━━━ DATA TO PROCESS

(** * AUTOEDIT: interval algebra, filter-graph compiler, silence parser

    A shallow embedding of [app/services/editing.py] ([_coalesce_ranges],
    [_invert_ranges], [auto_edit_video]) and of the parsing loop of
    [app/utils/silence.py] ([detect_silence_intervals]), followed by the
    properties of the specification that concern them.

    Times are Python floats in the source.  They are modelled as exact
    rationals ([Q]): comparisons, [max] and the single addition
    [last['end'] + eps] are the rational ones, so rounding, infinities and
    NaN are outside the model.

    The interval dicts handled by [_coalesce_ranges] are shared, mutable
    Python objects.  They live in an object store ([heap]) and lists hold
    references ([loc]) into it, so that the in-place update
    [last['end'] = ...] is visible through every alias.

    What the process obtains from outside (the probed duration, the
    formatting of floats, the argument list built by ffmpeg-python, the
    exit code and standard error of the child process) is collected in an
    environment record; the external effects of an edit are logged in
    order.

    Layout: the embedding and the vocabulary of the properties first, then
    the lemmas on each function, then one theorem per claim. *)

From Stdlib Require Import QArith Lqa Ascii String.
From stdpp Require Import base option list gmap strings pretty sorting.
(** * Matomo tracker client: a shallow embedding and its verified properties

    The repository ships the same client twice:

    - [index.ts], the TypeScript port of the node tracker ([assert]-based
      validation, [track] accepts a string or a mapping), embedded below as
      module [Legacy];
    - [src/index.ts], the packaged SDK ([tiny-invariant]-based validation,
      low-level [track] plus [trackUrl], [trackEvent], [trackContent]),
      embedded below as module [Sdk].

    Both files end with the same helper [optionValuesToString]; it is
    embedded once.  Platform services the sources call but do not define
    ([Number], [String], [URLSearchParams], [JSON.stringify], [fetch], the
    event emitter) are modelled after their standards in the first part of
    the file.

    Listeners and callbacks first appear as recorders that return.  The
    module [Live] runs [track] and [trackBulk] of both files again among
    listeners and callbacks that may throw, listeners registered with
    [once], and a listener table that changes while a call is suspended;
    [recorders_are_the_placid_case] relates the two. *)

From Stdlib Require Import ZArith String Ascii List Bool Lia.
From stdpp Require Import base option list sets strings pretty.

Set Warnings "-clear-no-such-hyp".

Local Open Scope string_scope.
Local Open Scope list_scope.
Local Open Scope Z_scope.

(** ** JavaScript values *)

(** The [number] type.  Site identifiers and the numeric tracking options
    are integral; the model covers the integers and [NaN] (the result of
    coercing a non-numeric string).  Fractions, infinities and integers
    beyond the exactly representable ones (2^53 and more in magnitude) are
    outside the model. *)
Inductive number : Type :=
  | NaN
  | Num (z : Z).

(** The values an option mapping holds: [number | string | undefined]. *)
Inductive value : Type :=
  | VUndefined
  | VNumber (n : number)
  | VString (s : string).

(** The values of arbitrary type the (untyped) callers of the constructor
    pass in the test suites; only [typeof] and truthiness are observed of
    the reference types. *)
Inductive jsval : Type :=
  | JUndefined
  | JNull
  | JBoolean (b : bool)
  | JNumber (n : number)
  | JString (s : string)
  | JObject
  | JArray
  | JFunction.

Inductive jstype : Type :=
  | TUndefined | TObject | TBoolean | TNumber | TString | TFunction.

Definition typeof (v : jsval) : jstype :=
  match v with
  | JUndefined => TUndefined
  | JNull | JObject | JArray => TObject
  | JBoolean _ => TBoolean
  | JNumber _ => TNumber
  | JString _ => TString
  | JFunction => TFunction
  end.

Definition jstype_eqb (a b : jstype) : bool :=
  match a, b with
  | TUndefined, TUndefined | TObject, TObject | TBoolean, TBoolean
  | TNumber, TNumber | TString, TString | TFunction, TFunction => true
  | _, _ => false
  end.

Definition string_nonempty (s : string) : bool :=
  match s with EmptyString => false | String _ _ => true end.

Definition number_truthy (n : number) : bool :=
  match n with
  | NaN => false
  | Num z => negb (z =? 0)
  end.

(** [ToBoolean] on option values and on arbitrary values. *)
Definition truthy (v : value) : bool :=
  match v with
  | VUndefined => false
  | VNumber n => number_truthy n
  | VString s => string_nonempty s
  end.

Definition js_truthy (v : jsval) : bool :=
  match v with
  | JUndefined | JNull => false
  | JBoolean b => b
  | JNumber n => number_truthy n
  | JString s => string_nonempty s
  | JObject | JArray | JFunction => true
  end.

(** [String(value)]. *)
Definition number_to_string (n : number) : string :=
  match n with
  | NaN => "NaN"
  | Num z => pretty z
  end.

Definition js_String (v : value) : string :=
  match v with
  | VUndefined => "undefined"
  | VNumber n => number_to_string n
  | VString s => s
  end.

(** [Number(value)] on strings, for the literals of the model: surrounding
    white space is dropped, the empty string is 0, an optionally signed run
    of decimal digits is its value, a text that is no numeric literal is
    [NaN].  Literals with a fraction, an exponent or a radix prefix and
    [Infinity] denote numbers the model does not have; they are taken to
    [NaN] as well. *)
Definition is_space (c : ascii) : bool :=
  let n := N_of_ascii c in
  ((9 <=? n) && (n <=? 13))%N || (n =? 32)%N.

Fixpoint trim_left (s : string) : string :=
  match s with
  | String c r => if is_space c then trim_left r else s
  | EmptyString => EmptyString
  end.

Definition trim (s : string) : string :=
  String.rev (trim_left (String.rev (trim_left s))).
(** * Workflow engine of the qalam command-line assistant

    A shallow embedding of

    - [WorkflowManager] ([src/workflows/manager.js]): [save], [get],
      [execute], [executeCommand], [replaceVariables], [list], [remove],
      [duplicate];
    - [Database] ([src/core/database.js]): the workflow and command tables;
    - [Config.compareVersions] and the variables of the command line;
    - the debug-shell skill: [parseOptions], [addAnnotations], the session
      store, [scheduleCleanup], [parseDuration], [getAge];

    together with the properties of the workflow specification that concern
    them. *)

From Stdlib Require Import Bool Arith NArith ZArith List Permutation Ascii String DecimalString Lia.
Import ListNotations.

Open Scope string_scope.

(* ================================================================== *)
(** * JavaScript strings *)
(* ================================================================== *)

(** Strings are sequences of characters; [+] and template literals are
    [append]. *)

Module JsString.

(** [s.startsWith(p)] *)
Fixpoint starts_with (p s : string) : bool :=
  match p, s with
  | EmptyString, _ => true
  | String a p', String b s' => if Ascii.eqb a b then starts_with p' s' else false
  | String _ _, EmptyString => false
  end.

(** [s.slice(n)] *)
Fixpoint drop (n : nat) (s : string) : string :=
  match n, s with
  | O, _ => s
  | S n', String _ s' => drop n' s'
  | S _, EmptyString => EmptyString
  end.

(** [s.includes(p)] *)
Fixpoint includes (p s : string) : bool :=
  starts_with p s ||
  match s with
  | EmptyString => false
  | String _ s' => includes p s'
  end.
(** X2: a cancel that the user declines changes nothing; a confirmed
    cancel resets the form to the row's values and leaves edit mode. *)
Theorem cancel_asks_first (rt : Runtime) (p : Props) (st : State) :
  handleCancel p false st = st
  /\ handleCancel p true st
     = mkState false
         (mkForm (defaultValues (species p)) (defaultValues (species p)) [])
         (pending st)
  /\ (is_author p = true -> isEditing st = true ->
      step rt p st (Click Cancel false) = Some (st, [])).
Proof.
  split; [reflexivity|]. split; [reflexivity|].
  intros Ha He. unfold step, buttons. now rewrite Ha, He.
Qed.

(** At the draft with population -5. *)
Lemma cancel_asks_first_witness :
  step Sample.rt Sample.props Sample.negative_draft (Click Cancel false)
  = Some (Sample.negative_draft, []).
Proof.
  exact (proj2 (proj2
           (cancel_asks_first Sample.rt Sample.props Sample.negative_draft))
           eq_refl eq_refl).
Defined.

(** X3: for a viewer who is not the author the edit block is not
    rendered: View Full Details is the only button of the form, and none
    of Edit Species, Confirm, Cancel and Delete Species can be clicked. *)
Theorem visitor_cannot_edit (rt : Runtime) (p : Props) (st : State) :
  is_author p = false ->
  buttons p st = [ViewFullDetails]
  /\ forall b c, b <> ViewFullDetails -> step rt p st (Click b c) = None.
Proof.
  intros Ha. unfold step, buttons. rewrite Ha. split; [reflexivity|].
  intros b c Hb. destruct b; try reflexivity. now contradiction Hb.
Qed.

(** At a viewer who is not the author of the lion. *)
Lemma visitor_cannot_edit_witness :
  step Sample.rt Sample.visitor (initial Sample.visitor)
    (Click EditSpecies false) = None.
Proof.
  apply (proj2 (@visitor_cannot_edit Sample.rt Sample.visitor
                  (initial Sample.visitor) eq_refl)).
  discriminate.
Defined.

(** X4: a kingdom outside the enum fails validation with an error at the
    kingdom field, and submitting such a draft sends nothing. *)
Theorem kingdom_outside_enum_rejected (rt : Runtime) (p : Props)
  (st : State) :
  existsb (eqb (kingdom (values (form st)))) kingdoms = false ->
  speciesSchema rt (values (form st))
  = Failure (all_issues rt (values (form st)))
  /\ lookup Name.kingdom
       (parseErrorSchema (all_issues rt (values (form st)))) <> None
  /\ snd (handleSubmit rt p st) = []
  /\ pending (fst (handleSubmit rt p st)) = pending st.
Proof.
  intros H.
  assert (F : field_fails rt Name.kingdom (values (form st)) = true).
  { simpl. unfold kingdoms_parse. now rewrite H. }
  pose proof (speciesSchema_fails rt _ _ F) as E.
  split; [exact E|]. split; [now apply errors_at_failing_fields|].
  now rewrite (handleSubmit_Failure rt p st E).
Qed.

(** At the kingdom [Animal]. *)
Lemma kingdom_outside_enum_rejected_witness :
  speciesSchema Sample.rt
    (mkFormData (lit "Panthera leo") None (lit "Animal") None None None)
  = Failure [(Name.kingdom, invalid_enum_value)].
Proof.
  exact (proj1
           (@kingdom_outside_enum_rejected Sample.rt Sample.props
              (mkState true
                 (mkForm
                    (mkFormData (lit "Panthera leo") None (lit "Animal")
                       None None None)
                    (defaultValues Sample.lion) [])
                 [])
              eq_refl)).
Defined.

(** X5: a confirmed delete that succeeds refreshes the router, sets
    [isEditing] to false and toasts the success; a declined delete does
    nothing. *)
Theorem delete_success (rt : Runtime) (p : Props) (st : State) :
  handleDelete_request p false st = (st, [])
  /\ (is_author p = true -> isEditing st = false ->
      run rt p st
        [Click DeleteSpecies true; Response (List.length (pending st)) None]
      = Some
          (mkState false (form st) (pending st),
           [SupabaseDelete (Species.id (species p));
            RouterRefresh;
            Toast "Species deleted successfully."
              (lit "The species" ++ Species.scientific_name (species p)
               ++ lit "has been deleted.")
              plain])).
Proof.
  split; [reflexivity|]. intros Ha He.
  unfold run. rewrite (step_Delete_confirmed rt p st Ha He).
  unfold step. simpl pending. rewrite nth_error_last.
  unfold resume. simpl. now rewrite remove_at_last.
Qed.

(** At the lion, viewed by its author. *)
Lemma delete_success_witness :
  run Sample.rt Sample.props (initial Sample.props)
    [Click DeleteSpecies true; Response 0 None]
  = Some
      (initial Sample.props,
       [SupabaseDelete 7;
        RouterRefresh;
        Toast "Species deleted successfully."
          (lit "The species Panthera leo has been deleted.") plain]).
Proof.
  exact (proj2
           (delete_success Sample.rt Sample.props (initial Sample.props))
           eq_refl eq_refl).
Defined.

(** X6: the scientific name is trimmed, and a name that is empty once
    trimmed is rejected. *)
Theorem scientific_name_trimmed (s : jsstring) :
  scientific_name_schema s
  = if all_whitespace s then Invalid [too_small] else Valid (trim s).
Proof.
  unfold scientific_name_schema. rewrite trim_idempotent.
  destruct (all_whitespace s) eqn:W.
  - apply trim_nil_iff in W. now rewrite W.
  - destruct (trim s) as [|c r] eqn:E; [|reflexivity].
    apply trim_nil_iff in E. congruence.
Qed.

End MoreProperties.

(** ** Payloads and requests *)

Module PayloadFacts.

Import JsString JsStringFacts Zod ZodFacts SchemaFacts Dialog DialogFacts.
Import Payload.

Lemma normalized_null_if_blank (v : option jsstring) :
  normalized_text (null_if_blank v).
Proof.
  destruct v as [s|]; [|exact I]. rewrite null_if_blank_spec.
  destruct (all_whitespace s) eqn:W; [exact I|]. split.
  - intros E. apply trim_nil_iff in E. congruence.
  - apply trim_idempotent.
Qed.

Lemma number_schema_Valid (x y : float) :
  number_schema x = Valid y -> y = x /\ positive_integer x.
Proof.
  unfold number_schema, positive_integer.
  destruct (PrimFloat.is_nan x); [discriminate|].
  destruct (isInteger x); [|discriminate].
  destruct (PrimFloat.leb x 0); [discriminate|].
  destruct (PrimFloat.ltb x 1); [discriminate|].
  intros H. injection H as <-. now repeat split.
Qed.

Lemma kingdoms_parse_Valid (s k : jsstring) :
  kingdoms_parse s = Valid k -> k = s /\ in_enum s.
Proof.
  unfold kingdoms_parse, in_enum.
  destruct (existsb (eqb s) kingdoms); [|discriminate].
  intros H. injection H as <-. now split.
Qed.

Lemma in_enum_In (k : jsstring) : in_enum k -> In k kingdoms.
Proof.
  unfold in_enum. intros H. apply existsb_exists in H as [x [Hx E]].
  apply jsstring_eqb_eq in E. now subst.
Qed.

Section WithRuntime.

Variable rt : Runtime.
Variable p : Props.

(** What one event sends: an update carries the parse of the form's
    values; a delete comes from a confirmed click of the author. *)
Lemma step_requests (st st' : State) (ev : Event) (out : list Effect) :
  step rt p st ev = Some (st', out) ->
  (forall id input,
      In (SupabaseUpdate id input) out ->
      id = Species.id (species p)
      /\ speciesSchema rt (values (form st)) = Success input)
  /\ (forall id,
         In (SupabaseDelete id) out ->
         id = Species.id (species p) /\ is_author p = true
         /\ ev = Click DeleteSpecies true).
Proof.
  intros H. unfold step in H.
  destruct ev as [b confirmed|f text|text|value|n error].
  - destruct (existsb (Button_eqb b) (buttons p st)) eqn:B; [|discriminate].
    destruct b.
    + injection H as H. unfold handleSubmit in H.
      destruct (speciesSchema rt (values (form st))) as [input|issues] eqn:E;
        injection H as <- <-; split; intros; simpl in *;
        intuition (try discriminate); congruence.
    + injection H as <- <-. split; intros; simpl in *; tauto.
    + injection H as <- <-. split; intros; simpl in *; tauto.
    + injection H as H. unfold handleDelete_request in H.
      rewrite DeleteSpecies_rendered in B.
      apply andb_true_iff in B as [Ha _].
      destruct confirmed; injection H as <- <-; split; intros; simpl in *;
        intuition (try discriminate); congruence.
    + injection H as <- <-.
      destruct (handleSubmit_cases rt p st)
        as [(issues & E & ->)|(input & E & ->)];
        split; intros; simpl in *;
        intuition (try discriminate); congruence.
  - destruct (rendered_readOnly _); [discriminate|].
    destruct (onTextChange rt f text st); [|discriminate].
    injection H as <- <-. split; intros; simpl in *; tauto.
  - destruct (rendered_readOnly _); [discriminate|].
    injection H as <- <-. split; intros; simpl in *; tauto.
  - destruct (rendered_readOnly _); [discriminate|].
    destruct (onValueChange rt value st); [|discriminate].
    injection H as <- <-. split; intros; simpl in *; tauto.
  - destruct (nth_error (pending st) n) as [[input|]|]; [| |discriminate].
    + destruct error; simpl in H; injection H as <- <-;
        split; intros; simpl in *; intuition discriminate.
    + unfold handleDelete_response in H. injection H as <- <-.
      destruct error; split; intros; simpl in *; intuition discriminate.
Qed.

━━━━━━

▶ _WHAT TO WORK ON_:
When you reach the line holding "unfold number_schema, positive_integer." in the records above, begin reproducing exactly, stop after the line holding "Variable p : Props.", and output nothing else.

▶ _ANSWER TO THIS TASK_:
  unfold number_schema, positive_integer.
  destruct (PrimFloat.is_nan x); [discriminate|].
  destruct (isInteger x); [|discriminate].
  destruct (PrimFloat.leb x 0); [discriminate|].
  destruct (PrimFloat.ltb x 1); [discriminate|].
  intros H. injection H as <-. now repeat split.
Qed.

Lemma kingdoms_parse_Valid (s k : jsstring) :
  kingdoms_parse s = Valid k -> k = s /\ in_enum s.
Proof.
  unfold kingdoms_parse, in_enum.
  destruct (existsb (eqb s) kingdoms); [|discriminate].
  intros H. injection H as <-. now split.
Qed.

Lemma in_enum_In (k : jsstring) : in_enum k -> In k kingdoms.
Proof.
  unfold in_enum. intros H. apply existsb_exists in H as [x [Hx E]].
  apply jsstring_eqb_eq in E. now subst.
Qed.

Section WithRuntime.

Variable rt : Runtime.
Variable p : Props.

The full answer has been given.